Lemma xmr_print_exact `{BuildProfile} whole frac :
  0 <= whole -> 0 <= frac < 10 ^ 12 -> whole * 10 ^ 12 + frac <= u64_max ->
  parse_xmr_amount_safe (print_amount 12 whole frac) = Some (whole * 10 ^ 12 + frac).
Proof.
  intros H1 H2 H3.
  assert (in_u64 whole) as Hw by zlia. assert (in_u64 frac) as Hf by zlia.
  destruct (print_amount_facts 12 whole frac Hw Hf ltac:(done) ltac:(lia)) as (Hg & Hs & Hne & Hp).
  destruct (dec_pad_spec 12 frac Hf ltac:(done) ltac:(lia)) as (Hd & _ & Hl).
  destruct (dec_spec whole Hw) as (Hdw & _ & _ & _).
  unfold parse_xmr_amount_safe.
  destruct (print_amount 12 whole frac) as [|b t] eqn:Epa; [done|]. rewrite <-Epa in *.
  rewrite trim_graphic by done.
  assert (forall c, is_digit c = false -> (c =? chr_dot) = false ->
    contains c (print_amount 12 whole frac) = false) as Hc.
  { intros c Hc1 Hc2. unfold print_amount. rewrite contains_app, contains_digits by done.
    change (contains c (chr_dot :: dec_pad 12 frac))
      with ((c =? chr_dot) || contains c (dec_pad 12 frac)).
    by rewrite Hc2, contains_digits. }
  rewrite !Hc by done. cbn [orb]. unfold parse_decimal_string_to_int.
  rewrite Hs, Hl. cbn [Nat.ltb Nat.leb]. rewrite Hp, (parse_u64_dec whole Hw). cbn [from_option id].
  change (10 ^ Z.of_nat 12) with 1000000000000.
  unfold u64_sat_mul, u64_sat_add. rewrite (u64_sat_id (whole * _)) by zlia.
  rewrite u64_sat_id by zlia. done.
Qed.

(** Monero amounts printed as ["{whole}.{frac:012}"] are read back exactly. *)
Theorem parse_xmr_print `{BuildProfile} whole frac :
  0 <= whole -> 0 <= frac < 10 ^ 12 -> whole * 10 ^ 12 + frac <= u64_max ->
  parse_xmr_amount_safe (print_amount 12 whole frac) = Some (whole * 10 ^ 12 + frac).
Proof. apply xmr_print_exact. Qed.

Lemma parse_xmr_print_witness :
  @parse_xmr_amount_safe release (str_of "0.001234567890") = Some 1234567890.
Proof. apply (@parse_xmr_print release 0 1234567890); zlia. Defined.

WHAT THE TASK ASKS: Once the line with "destruct (dec_spec whole" is found in the records above, print exactly that line and every line after it through the line with "contains c (print_amount".

RESULT:
  destruct (dec_spec whole Hw) as (Hdw & _ & _ & _).
  unfold parse_xmr_amount_safe.
  destruct (print_amount 12 whole frac) as [|b t] eqn:Epa; [done|]. rewrite <-Epa in *.
  rewrite trim_graphic by done.
  assert (forall c, is_digit c = false -> (c =? chr_dot) = false ->
    contains c (print_amount 12 whole frac) = false) as Hc.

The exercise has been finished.